Cestarian said:
Why? I'd have thought that it's better to initialize the variable only once (e.g. in the class or in Start()) for performance reasons
Assignment of a variable is exactly the same thing as initialization for a computer, you give the variable a value. It's perfectly fine if you initialize a local variable by the value it should have anyway:
You changed the code, but in the version above my first reply, you could have written
float axisX = Input.GetAxis ("Mouse X");
Cestarian said:
Clean code is good and all but not if performance suffers for it (if you choose human readability over performance consistently it'll add up pretty fast after all).
Your ideas don't match with reality here.
Performance is important, but small fish like an assignment to a float is not going to have noticeable impact at all, not in the last place because the C# compiler removes such inefficiencies for you. (In other words, while you wrote the code, the computer never performed it because it deduced it wasn't needed for the result.)

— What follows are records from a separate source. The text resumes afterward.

(** * Task Analyzer: the scoring engine and the dependency-cycle detector

    A shallow embedding of [backend/tasks/scoring.py] (factor scores,
    weighted aggregate, cycle detection) and of the scoring and sorting part
    of [AnalyzeTasksView.post] in [backend/tasks/views.py].

    Modelling conventions.
    - A Python float is an IEEE 754 double.  A finite double is kept as the
      rational number it is ([Q], compared with [==]), and every operation
      on floats rounds its exact result to the nearest double, ties to the
      even significand ([rnd]).  Infinities and NaN are not values of the
      model; an integer too large for a float raises [OverflowError] where
      Python converts it.
    - A value whose Python type is not fixed by the code (the due date, the
      importance and the estimated hours of a task) is a [pyval]; operations
      that Python rejects on it raise, see [pyres].
    - The text of an explanation is kept as the message template with its
      arguments (an inductive "note"), not rendered to characters, except for
      task titles and cycle descriptions, which are strings.
    - Recursion takes a fuel argument, the number of nested calls there is
      room for; [None] is "out of fuel".  [detect_circular_dependencies]
      supplies the fuel the batch needs, and
      [detect_circular_dependencies_within] takes the room the recursion
      limit of the interpreter leaves and raises [RecursionError] beyond
      it. *)

From Stdlib Require Import QArith ZArith Ascii String List Lqa Lia DecimalString.
From Stdlib Require Import Qround Qminmax Qabs Qpower.
From stdpp Require Import gmap list strings sorting.

Local Open Scope Z_scope.
Local Open Scope Q_scope.

(* [set_solver] clears hypotheses by name and warns when one is gone. *)
#[local] Set Warnings "-clear-no-such-hyp".

(** ** Python values, exceptions *)

Inductive pyexc : Type :=
| TypeError | ValueError | KeyError | IndexError | OverflowError | RecursionError.

Inductive pyres (A : Type) : Type :=
| Ok (a : A)
| Raise (e : pyexc).
Arguments Ok {A} a.
Arguments Raise {A} e.

(** Sequencing: an exception raised by the first computation propagates.
    Written [x ← m; k] below. *)
#[global] Instance pyres_ret : MRet pyres := fun A a => Ok a.
#[global] Instance pyres_bind : MBind pyres := fun A B k m =>
  match m with
  | Ok a => k a
  | Raise e => Raise e
  end.

(** The values a task field can hold.  [PyFloat q] is the finite float
    that equals [q].  [PyDate] is a [datetime.date], given by its proleptic
    Gregorian ordinal, and [PyDateTime] a [datetime.datetime] object, which
    is a [date] for [isinstance] but cannot be subtracted from one. *)
Inductive pyval : Type :=
| PyNone
| PyBool (b : bool)
| PyInt (z : Z)
| PyFloat (q : Q)
| PyStr (s : string)
| PyDate (ordinal : Z)
| PyDateTime.

(** The number a value stands for in a comparison with a numeric literal
    ([bool] is a subclass of [int]); any other value makes [<], [<=], [>]
    raise [TypeError].  Python compares an integer with a float by their
    exact values, without converting the integer. *)
Definition py_number (v : pyval) : pyres Q :=
  match v with
  | PyBool b => Ok (if b then 1 else 0)
  | PyInt z => Ok (inject_Z z)
  | PyFloat q => Ok q
  | PyNone | PyStr _ | PyDate _ | PyDateTime => Raise TypeError
  end.

Definition Qlt_b (a b : Q) : bool := if Qlt_le_dec a b then true else false.
Definition Qle_b (a b : Q) : bool := if Qlt_le_dec b a then false else true.

(** [max(a, b)] and [min(a, b)] of two floats: the first argument is kept
    unless the second is strictly larger (smaller). *)
Definition py_max (a b : Q) : Q := if Qlt_b a b then b else a.
Definition py_min (a b : Q) : Q := if Qlt_b b a then b else a.

(** [str(n)] for an integer. *)
Definition str_of_int (n : Z) : string := NilZero.string_of_int (Z.to_int n).

(** [round(x)] to the nearest integer, ties to even. *)
Definition round_half_even (x : Q) : Z :=
  let f := Qfloor x in
  match Qcompare (x - inject_Z f) (1 # 2) with
  | Lt => f
  | Gt => (f + 1)%Z
  | Eq => if Z.even f then f else (f + 1)%Z
  end.

(** ** Double precision *)

(** [2 ** e] *)
Definition pow2 (e : Z) : Q := 2 ^ e.

(** The exponent of a positive number: the [e] with [2^e <= q < 2^(e+1)]. *)
Definition floor_log2 (q : Q) : Z :=
  let e := (Z.log2 (Qnum q) - Z.log2 (Zpos (Qden q)))%Z in
  if Qle_b (pow2 e) q then e else (e - 1)%Z.

(** The spacing of the doubles around [q]: 52 binary places below the
    leading bit, and never less than [2^-1074], the spacing of the
    subnormal numbers. *)
Definition ulp (q : Q) : Q :=
  pow2 (Z.max (floor_log2 (Qabs q)) (-1022) - 52).

(** The double nearest to [q]; a tie goes to the even significand.  This is
    what a float operation returns for the exact result [q], what a decimal
    literal denotes, and what [float(n)] is for an integer [n].  The
    exponent has no upper bound here: the operations on floats below stay
    far from the largest double, and the conversion of an integer checks
    its size (see [float_of_int]). *)
Definition rnd (q : Q) : Q :=
  inject_Z (round_half_even (q / ulp q)) * ulp q.

(** [a + b], [a - b] and [a * b] of two floats. *)
Definition fadd (a b : Q) : Q := rnd (a + b).
Definition fsub (a b : Q) : Q := rnd (a - b).
Definition fmul (a b : Q) : Q := rnd (a * b).

(** The conversion of an integer that is an operand of a float operation.
    From [2^1024 - 2^970] on the nearest double would be beyond the largest
    one and Python raises [OverflowError]. *)
Definition float_of_int (z : Z) : pyres Q :=
  if (Z.abs z <? 2 ^ 1024 - 2 ^ 970)%Z then Ok (rnd (inject_Z z))
  else Raise OverflowError.

(** [x - k] for an integer literal [k], as the left operand of a product
    with a float: the difference of two integers is exact and is converted
    by the product; from a float, the literal is subtracted as a float. *)
Definition minus_as_float (x : pyval) (k : Z) : pyres Q :=
  match x with
  | PyBool b => float_of_int ((if b then 1 else 0) - k)
  | PyInt z => float_of_int (z - k)
  | PyFloat q => Ok (fsub q (inject_Z k))
  | PyNone | PyStr _ | PyDate _ | PyDateTime => Raise TypeError
  end.

(** [round(x, ndigits)] for a float [x] and [ndigits >= 0]: the decimal
    with [ndigits] places nearest to the exact value of [x], ties to even,
    read back as a float. *)
Definition py_round (x : Q) (ndigits : nat) : Q :=
  let scale := (10 ^ Z.of_nat ndigits)%Z in
  rnd (Qmake (round_half_even (x * inject_Z scale)) (Z.to_pos scale)).

(** ** Strategy weights *)

Record weight_vector : Type := {
  w_urgency : Q;
  w_importance : Q;
  w_effort : Q;
  w_dependency : Q
}.

(** The weights are float literals.  A literal that is a double, such as
    [0.25], is written as itself; the others denote the nearest double. *)
Definition FASTEST_WINS : weight_vector :=
  {| w_urgency := rnd 0.15; w_importance := rnd 0.15;
     w_effort := rnd 0.55; w_dependency := rnd 0.15 |}.
Definition HIGH_IMPACT : weight_vector :=
  {| w_urgency := rnd 0.15; w_importance := rnd 0.55;
     w_effort := rnd 0.15; w_dependency := rnd 0.15 |}.
Definition DEADLINE_DRIVEN : weight_vector :=
  {| w_urgency := rnd 0.55; w_importance := rnd 0.20;
     w_effort := rnd 0.10; w_dependency := rnd 0.15 |}.
Definition SMART_BALANCE : weight_vector :=
  {| w_urgency := 0.25; w_importance := 0.25; w_effort := 0.25; w_dependency := 0.25 |}.

Definition STRATEGY_WEIGHTS : gmap string weight_vector :=
  <["FASTEST_WINS" := FASTEST_WINS]>
  (<["HIGH_IMPACT" := HIGH_IMPACT]>
  (<["DEADLINE_DRIVEN" := DEADLINE_DRIVEN]>
  (<["SMART_BALANCE" := SMART_BALANCE]> ∅))).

Even if the C# compiler would not remove those, you're talking about a few nano-seconds gain at most for an eliminated assignment, good luck with that if you need to improve performance a few 1/10th of second. (To give an idea, assume 10 nano-seconds gain for 1 eliminated assignment, so for 1/10th of a second performance gain you need thus to remove 1.000.000.000 / 10 / 10 = 10.000.000 assignments. I have been programming for 50+ years and have never written a program with 10 million lines of code. Now imagine you need to improve by 30 minutes or an hour or more.

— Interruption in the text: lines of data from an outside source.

(** * Phaser.Components.Texture: the texture binding of a Sprite

    A shallow embedding of [src/Phaser/components/sprite/Texture.ts].

    The class is stateful JavaScript: its methods mutate the fields of
    [this], write into records owned by the parent sprite, call into the
    animation manager and the game cache, and may raise a [TypeError] when a
    property of [null] is read.  The methods are therefore embedded in a small
    state-and-exception monad [JS] over a [World] that holds the receiver, its
    sprite, the game and the object store.  A mutation made before an
    exception is raised is kept, as in JavaScript. *)

From Stdlib Require Import ZArith String List QArith.
Import ListNotations.
Local Open Scope string_scope.
Local Open Scope list_scope.
Local Open Scope Z_scope.

Set Implicit Arguments.

(** ** Objects and references *)

(** Images, dynamic textures and canvases are heap objects: the Texture holds
    references to them and reads their geometry each time it is asked. *)
Inductive ImageRef : Type := ImageAt (l : positive).
Inductive DynRef : Type := DynamicAt (l : positive).
Inductive CanvasRef : Type := CanvasAt (l : positive).
Inductive ContextRef : Type := ContextAt (l : positive).

(** The members of a cached image that Texture reads. *)
Record Image : Type := mkImage {
  img_width : Z;
  img_height : Z
}.
(** ** Which tasks fail *)

Lemma run_snoc (sched : list nat) (i : nat) (st0 st' : System) :
  run u tasks max_threads (sched ++ [i]) st0 = Some st' ↔
  ∃ st, run u tasks max_threads sched st0 = Some st ∧
        step u tasks max_threads i st = Some st'.
Proof.
  rewrite run_app. destruct (run u tasks max_threads sched st0) as [st|];
    simpl.
  - destruct (step u tasks max_threads i st) as [st1|] eqn:Hs.
    + split; [intros [= <-]; by exists st|].
      intros (st2 & [= <-] & H). by rewrite Hs in H.
    + split; [done|]. intros (st2 & [= <-] & H). by rewrite Hs in H.
  - split; [done|]. by intros (st2 & [=] & _).
Qed.

(** What the record says of a task is what lines 246-324 give for it on
    the table the run started with. *)
Lemma reachable_outcomes (sh0 : Shared) (sched : list nat) (st : System) :
  NoDup (pt_filename <$> tasks) → fresh sh0 →
  run u tasks max_threads sched (init sh0 tasks) = Some st →
  ∀ i task,
    tasks !! i = Some task →
    (failed (events st) (Z.of_nat i) →
     outcome_of u (old_metadata sh0) task = Some LoadFailed) ∧
    (∀ s, Z.of_nat i ∈ project (written_id s) (events st) →
          ∃ res pkg, outcome_of u (old_metadata sh0) task
                     = Some (Loaded res pkg)).
Proof.
  intros Hnd Hfresh. revert st.
  induction sched as [|j sched IH] using rev_ind; intros st.
  - intros [= <-] i task Hi. simpl. split.
    + by intros (w & e & Hin%elem_of_nil & _).
    + by intros s Hin%elem_of_nil.
  - intros (st0 & Hrun & Hstep)%run_snoc i task Hi.
    specialize (IH _ Hrun).
    assert (Hd0 := reachable_data Hnd _ _ _ Hfresh Hrun).
    assert (Hrun1 : run u tasks max_threads (sched ++ [j]) (init sh0 tasks)
                    = Some st) by (apply run_snoc; eauto).
    assert (Hd1 := reachable_data Hnd _ _ _ Hfresh Hrun1).
    unfold step in Hstep. destruct (existsb _ _); [done|].
    destruct (tasks !! j) as [tj|] eqn:Htj; [|done].
    destruct (threads st0 !! j) as [p|] eqn:Hj; [|done].
    destruct (_ && _); [done|].
    destruct (thread_step u tj p (shared st0)) as [[[p' sh'] ev]|] eqn:Hts;
      [|done].
    injection Hstep as <-. simpl in *.
    assert (Hlt := lookup_lt_Some _ _ _ Hj).
    split.
    + intros [Hf|[Heq Hf]]%failed_app; [by apply (proj1 (IH i task Hi))|].
      apply Nat2Z.inj in Heq as <-. rewrite Htj in Hi. injection Hi as <-.
      destruct (thread_step_events _ _ _ _ _ _ _ Pri Hts) as (_ & _ & _ & Hsf).
      rewrite Hf in Hsf. symmetry in Hsf.
      pose proof (di_threads _ _ _ _ _ Hd1 j tj p' Htj) as Hok.
      rewrite list_lookup_insert_eq in Hok by done. specialize (Hok eq_refl).
      destruct p as [| |sb|sb ou|res pkg|s0 id res pkg c|fl|s0| | |];
        destruct p' as [| | | | | |[]| | | |]; done.
    + intros s. rewrite project_app, project_tag, elem_of_app.
      intros [Hin|Hin]; [by apply (proj2 (IH i task Hi) s)|].
      destruct (thread_step_events _ _ _ _ _ _ _ s Hts) as (Hw & _).
      rewrite Hw in Hin.
      destruct p as [| |sb|sb ou|res pkg|s0 id res pkg c|fl|s0| | |];
        simpl in Hin; try (by apply elem_of_nil in Hin).
      case_decide; [|by apply elem_of_nil in Hin].
      apply list_elem_of_singleton in Hin. subst id.
      pose proof (di_threads _ _ _ _ _ Hd0 j tj _ Htj Hj) as Hok.
      simpl in Hok. destruct Hok as (t & Ht & _ & Ho & _).
      rewrite Nat2Z.id in Ht. simplify_eq. eauto.
Qed.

You win the war on performance by understanding how the code behaves while it is being executed. Together with benchmarking tools you can then find the troublesome spot, and fix things locally there. The key here is **understanding**. Without it you're just wandering aimlessly and you'll never hit the right spot and have an impact.

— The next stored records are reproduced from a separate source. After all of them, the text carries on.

(** [has_audio_map] answers for the picked row when no other row shares
    its format id. *)
Lemma table_audio_map (fs : list json) (rows : list row) (m : pydict bool)
    (u : pydict json) (r : row) (f : json) :
  table_of_list fs = Ok (rows, m) ->
  select_formats list_gt fs = Ok u ->
  In r rows -> In (row_height r, f) u ->
  (forall r', In r' rows ->
     key_eq (row_value r') (row_value r) = true -> r' = r) ->
  dict_get (row_value r) m = Some (negb (lacks_audio f)).
Proof.
  intros Ht Hu Hr Hf Huniq.
  destruct (table_heights _ _ _ _ _ _ Ht) as [_ Hdist].
  apply table_of_list_Ok in Ht as (u' & xs & Hu' & HF & Hc & -> & ->).
  assert (u' = u) by congruence. subst u'.
  assert (HP := sort_desc_perm (map fst xs)).
  assert (Hdx : distinct_heights (map fst xs))
    by (apply (distinct_heights_perm _ _ (Permutation_sym HP)); auto).
  apply select_formats_groups in Hu as (_ & Hval & _).
  destruct (Hval _ _ Hf) as (Hhash & _).
  (* the rendering of the entry [(row_height r, f)] is the row [r] *)
  assert (Hx : exists r0 b0, In (r0, b0) xs /\
                 render_row (row_height r) f = Ok (r0, b0)).
  { clear - HF Hf. induction HF as [|e x u xs H HF IH]; [destruct Hf|].
    destruct Hf as [->|Hf].
    - destruct x as [r0 b0]. exists r0, b0. simpl in *. auto.
    - destruct (IH Hf) as (r0 & b0 & ? & ?). exists r0, b0. simpl. auto. }
  destruct Hx as (r0 & b0 & Hin0 & Hr0).
  destruct (render_row_Ok _ _ _ _ _ _ Hr0) as (_ & Hh0 & _ & Hv0 & ->).
  assert (r0 = r).
  { apply (distinct_heights_In (sort_desc (map fst xs))); auto.
    - apply (Permutation_in _ HP). now apply (in_map fst) in Hin0.
    - rewrite Hh0. now apply key_eq_refl. }
  subst r0. apply audio_map_get.
  - right. exists r. split; auto. now apply key_eq_refl.
  - intros r' b' Hin' Hk.
    assert (r' = r).
    { apply Huniq; auto. apply (Permutation_in _ HP).
      now apply (in_map fst) in Hin'. }
    subst r'. eapply distinct_heights_functional; eauto.
Qed.

Lemma ui_select_pick (choices : list choice) (message : string) (i : nat)
    (c : choice) :
  nth_error choices i = Some c ->
  ui_select choices message (Some i) =
    ([Select (map choice_name choices) message], Ok (Some (choice_value c))).
Proof.
  intros H. unfold ui_select.
  destruct choices as [|c0 l]; [destruct i; discriminate|].
  cbn [emit io_bind ret app]. now rewrite H.
Qed.

(** C5 (amended): when the user picks a row whose format id is a string
    that is not empty and that no other row of the menu has, the download
    command asks for that id with [+bestaudio] appended if the descriptor
    kept for the row has no [acodec] or the [acodec] ["none"], and for the
    bare id if its [acodec] is anything else. *)
Theorem download_requests_best_audio (w : world) (url : string) (p : process)
    (video_data formats : json) (fs : list json) (u : pydict json)
    (rows : list row) (m : pydict bool) (i : nat) (r : row) (f : json)
    (id : string) :
  program_found w = true ->
  formats_outcome w = Some p ->
  json_loads (stdout p) = Some video_data ->
  get_default video_data "formats" (JList []) = Ok formats ->
  iterate formats = Ok fs ->
  select_formats list_gt fs = Ok u ->
  table_of_list fs = Ok (rows, m) ->
  quality_answer w = Some i -> nth_error rows i = Some r ->
  In (row_height r, f) u ->
  row_value r = JStr id -> id <> ""%string ->
  (forall r', In r' rows -> row_value r' = JStr id -> r' = r) ->
  download_video float_repr container_str list_gt json_loads COOKIE_BROWSER
      w url =
    (download_trace (cookie_args COOKIE_BROWSER) url rows
       (if lacks_audio f then id ++ "+bestaudio" else id)%string,
     Ok (Some "download"%string)).
Proof.
  intros Hprog Hout Hloads Hget Hiter Hu Ht Hans Hnth Hf Hid Hne Huniq.
  assert (Hr : In r rows) by (eapply nth_error_In; eauto).
  assert (Hm : dict_get (row_value r) m = Some (negb (lacks_audio f))).
  { eapply table_audio_map; eauto. intros r' Hr' Hk. apply Huniq; auto.
    rewrite Hid in Hk. unfold key_eq in Hk. simpl in Hk.
    destruct (row_value r') as [|b'|n|x|s|l|d]; simpl in Hk;
      try discriminate; try (destruct b'; discriminate).
    apply String.eqb_eq in Hk. congruence. }
  unfold download_video, run_command.
  rewrite Hout. cbn [emit io_bind ret app]. rewrite Hloads, Hget.
  unfold format_table. rewrite Hiter. cbn [bind]. rewrite Ht.
  cbn [lift io_bind ret app]. rewrite Hans.
  rewrite (ui_select_pick _ _ i (Choice (row_value r) (row_str r)))
    by (now apply (map_nth_error (fun r => Choice (row_value r) (row_str r)))).
  rewrite map_map. cbn [choice_name choice_value io_bind].
  rewrite Hid in *. cbn [truthy].
  replace (id =? "")%string with false by (symmetry; now apply String.eqb_neq).
  cbn [negb]. unfold ui_print, download_cmd, subprocess_run.
  rewrite Hm, Hprog. rewrite negb_involutive.
  unfold download_trace. cbn.
  destruct (lacks_audio f); reflexivity.
Qed.

End Download.

(** * Sample runs *)

Lemma table_one_row_per_height_witness :
  table_of_list sample_float_repr sample_container_str sample_list_gt
    sample_formats = Ok sample_table /\
  ForallOrdPairs
    (fun r1 r2 => key_eq (row_height r1) (row_height r2) = false)
    (fst sample_table).
Proof.
  split; [reflexivity|].
  apply (table_one_row_per_height sample_float_repr sample_container_str
           sample_list_gt sample_formats (fst sample_table) (snd sample_table)).
  reflexivity.
Defined.

Lemma table_strictly_descending_witness :
  table_of_list sample_float_repr sample_container_str sample_list_gt
    sample_formats = Ok sample_table /\
  StronglySorted taller (fst sample_table).
Proof.
  split; [reflexivity|].
  apply (table_strictly_descending sample_float_repr sample_container_str
           sample_list_gt sample_formats (fst sample_table) (snd sample_table)).
  reflexivity.
Defined.

Lemma table_excludes_audio_only_witness :
  In sample_row (fst sample_table) /\
  exists f b,
    In f sample_formats /\
    render_row sample_float_repr sample_container_str
      (row_height sample_row) f = Ok (sample_row, b) /\
    ~ no_video f /\ ~ zero_height f.
Proof.
  split; [left; reflexivity|].
  apply (table_excludes_audio_only sample_float_repr sample_container_str
           sample_list_gt sample_formats (fst sample_table) (snd sample_table)
           sample_row).
  - reflexivity.
  - left. reflexivity.
Defined.

(** Of the two 720p streams the one with 60 frames is kept, and it is the
    record the theorem describes. *)
Lemma table_keeps_highest_frame_rate_witness :
  row_value sample_row = JStr "298" /\
  exists f b before after,
    sample_formats = before ++ f :: after /\
    render_row sample_float_repr sample_container_str
      (row_height sample_row) f = Ok (sample_row, b) /\
    survives f = true /\ key_eq (row_height sample_row) (height_key f) = true /\
    (forall g, In g before -> survives g = true ->
       key_eq (height_key g) (row_height sample_row) = true ->
       (rate g < rate f)%Q) /\
    (forall g, In g after -> survives g = true ->
       key_eq (height_key g) (row_height sample_row) = true ->
       (rate g <= rate f)%Q).
Proof.
  split; [reflexivity|].
  apply (table_keeps_highest_frame_rate sample_float_repr sample_container_str
           sample_list_gt sample_formats (fst sample_table) (snd sample_table)
           sample_row).
  - repeat constructor.
  - reflexivity.
  - left. reflexivity.
Defined.

Lemma selection_total_on_missing_members_witness :
  exists u,
    select_formats sample_list_gt sample_formats = Ok u /\
    forall h f, In (h, f) u -> field f "height" <> JNull.
Proof.
  apply (selection_total_on_missing_members sample_list_gt sample_formats).
  repeat constructor.
Defined.

Lemma download_requests_best_audio_witness :
  download_video sample_float_repr sample_container_str sample_list_gt
    sample_loads None (download_run (Some (mk_process 0 sample_video_text)))
    sample_url =
  (download_trace [] sample_url
     [ mk_row "137   | 0x1080    | 0    | N/A  | 🎵:NO  | N/A" (JInt 1080) (JStr "137");
       mk_row "22    | 0x720     | 0    | N/A  | 🎵:YES | N/A" (JInt 720) (JStr "22") ]
     "137+bestaudio",
   Ok (Some "download"%string)).
Proof.
  apply (download_requests_best_audio sample_float_repr sample_container_str
           sample_list_gt sample_loads None
           (download_run (Some (mk_process 0 sample_video_text))) sample_url
           (mk_process 0 sample_video_text) sample_video
           (field sample_video "formats")
           [ sample_descriptor_137;
             JDict [("format_id", JStr "22"); ("height", JInt 720);
                    ("acodec", JStr "mp4a.40.2")] ]
           [ (JInt 1080, sample_descriptor_137);
             (JInt 720, JDict [("format_id", JStr "22"); ("height", JInt 720);
                               ("acodec", JStr "mp4a.40.2")]) ]
           _ [ (JStr "137", false); (JStr "22", true) ] 0%nat
           (mk_row "137   | 0x1080    | 0    | N/A  | 🎵:NO  | N/A" (JInt 1080) (JStr "137"))
           sample_descriptor_137 "137"%string);
    try reflexivity.
  - left. reflexivity.
  - discriminate.
  - intros r' [<-|[<-|[]]]; [reflexivity|discriminate].
Defined.

(** C5, as stated, fails: both formats of [shared_id_video] are kept, in
    rows of their own, and share the format id 22.  The user picks the
    1080p row, whose descriptor has the [acodec] ["none"], and the command
    asks for the format 22 without [+bestaudio]: [has_audio_map] holds one
    entry for the id, written last for the 720p format, which has audio. *)
Lemma shared_format_id_drops_best_audio :
  field shared_id_descriptor "acodec" = JStr "none" /\
  select_formats sample_list_gt
    [ shared_id_descriptor;
      JDict [("format_id", JStr "22"); ("height", JInt 720);
             ("acodec", JStr "mp4a.40.2")] ]
  = Ok [ (JInt 1080, shared_id_descriptor);
         (JInt 720, JDict [("format_id", JStr "22"); ("height", JInt 720);
                           ("acodec", JStr "mp4a.40.2")]) ] /\
  sample_handle_youtube (download_run (Some (mk_process 0 shared_id_video_text)))
  = (firstn 3 trace_to_formats_query ++
     download_trace [] sample_url
       [ mk_row "22    | 0x1080    | 0    | N/A  | 🎵:NO  | N/A" (JInt 1080) (JStr "22");
         mk_row "22    | 0x720     | 0    | N/A  | 🎵:YES | N/A" (JInt 720) (JStr "22") ]
       "22",
     Ok (Some "download"%string)).
Proof. repeat split. Qed.

(** C7 on the query for the formats: when [yt-dlp -J] exits with status 1
    and no output, or is not found, [handle_youtube] returns after the
    query without a word to the user; and it does not look at the exit
    status: output that parses leads to the quality menu and the download
    even with status 1. *)
Theorem formats_query_failure_not_reported :
  sample_handle_youtube (download_run (Some (mk_process 1 "")))
    = (trace_to_formats_query, Ok None) /\
  sample_handle_youtube (download_run None)
    = (trace_to_formats_query, Ok None) /\
  sample_handle_youtube (download_run (Some (mk_process 1 sample_video_text)))
    = sample_handle_youtube (download_run (Some (mk_process 0 sample_video_text))) /\
  snd (sample_handle_youtube (download_run (Some (mk_process 1 sample_video_text))))
    = Ok (Some "download"%string).
Proof. repeat split. Qed.

(** * The layout of a row *)

Lemma py_len_append (a b : string) : py_len (a ++ b) = (py_len a + py_len b)%nat.
Proof.
  induction a as [|c a IH]; simpl; auto.
  destruct (is_continuation c); simpl; now rewrite IH.
Qed.

Lemma py_len_spaces (k : nat) : py_len (spaces k) = k.
Proof. induction k as [|k IH]; simpl; auto. Qed.

Lemma ljust_padded (w : nat) (text : string) : padded w text (ljust w text).
Proof.
  unfold padded, ljust. split; [eauto|].
  rewrite py_len_append, py_len_spaces. lia.
Qed.







Section RowLayout.

Variable float_repr : Q -> string.
Variable container_str : json -> string.

Lemma format_left_padded (w : nat) (v : json) :
  formattable v = true ->
  exists c, format_left float_repr w v = Ok c /\
            padded w (cell_text float_repr v) c.
Proof.
  destruct v; try discriminate; intros _; simpl; eauto using ljust_padded.
Qed.

Lemma formattable_hashable (v : json) : formattable v = true -> hashable v = true.
Proof. destruct v; auto. Qed.

(** The row of a record whose columns can be formatted. *)
Lemma render_row_columns (h f : json) (c_id c_fps c_ext size : string) :
  is_dict f = true ->
  format_left float_repr 5 (field_default f "format_id" (JStr "N/A")) = Ok c_id ->
  format_left float_repr 4 (frame_rate f) = Ok c_fps ->
  format_left float_repr 4 (field_default f "ext" (JStr "N/A")) = Ok c_ext ->
  size_column (size_of f) = Ok size ->
  render_row float_repr container_str h f =
    Ok (mk_row
          (c_id ++ " | "
             ++ ljust 9 (py_str float_repr container_str
                           (field_default f "width" (JInt 0))
                         ++ "x" ++ py_str float_repr container_str h)
             ++ " | " ++ c_fps ++ " | " ++ c_ext ++ " | 🎵:"
             ++ (if negb (lacks_audio f) then "YES" else "NO ")
             ++ " | " ++ size)%string
          h (field_default f "format_id" (JStr "N/A")),
        negb (lacks_audio f)).
Proof.
  intros Hd Ec_id Ec_fps Ec_ext Es.
  destruct f as [| | | | | |d]; try discriminate.
  assert (Hh : hashable (field_default (JDict d) "format_id" (JStr "N/A")) = true).
  { destruct (field_default (JDict d) "format_id" (JStr "N/A"));
      try reflexivity; discriminate. }
  unfold render_row. cbn [get get_default bind].
  change (match lookup "format_id" d with Some v => v | None => JStr "N/A" end)
    with (field_default (JDict d) "format_id" (JStr "N/A")).
  change (match lookup "ext" d with Some v => v | None => JStr "N/A" end)
    with (field_default (JDict d) "ext" (JStr "N/A")).
  change (match lookup "acodec" d with Some v => v | None => JStr "none" end)
    with (field_default (JDict d) "acodec" (JStr "none")).
  change (match lookup "width" d with Some v => v | None => JInt 0 end)
    with (field_default (JDict d) "width" (JInt 0)).
  change (py_or (match lookup "fps" d with Some v => v | None => JNull end) (JInt 0))
    with (frame_rate (JDict d)).
  change (py_or (match lookup "filesize" d with Some v => v | None => JNull end)
                (match lookup "filesize_approx" d with Some v => v | None => JNull end))
    with (size_of (JDict d)).
  rewrite Hh. cbn [negb]. rewrite Es, Ec_id, Ec_fps, Ec_ext. reflexivity.
Qed.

This is why human readability is the primary aim. If you can't easily read the code it becomes impossible to grasp how it works because your entire mind is bogged down into deciding what each statement is doing rather than seeing the big picture of how the code works. It's like trying to find a path on a map from town A to town B, except you're reading the map at 1 cm distance so you never see more than 1-2 streets at the same time. It becomes impossible to obtain a general direction of the path or even find which towns you generally pass through. All the high level information that you need for understanding drowns in the (almost) infinite number of street names that you see.
So aim for human readability, and don't worry much about performance until you find it is needed. Understanding the code is key so you can look at the map at a comfortable distance, intuitively understand the code, and find a good path.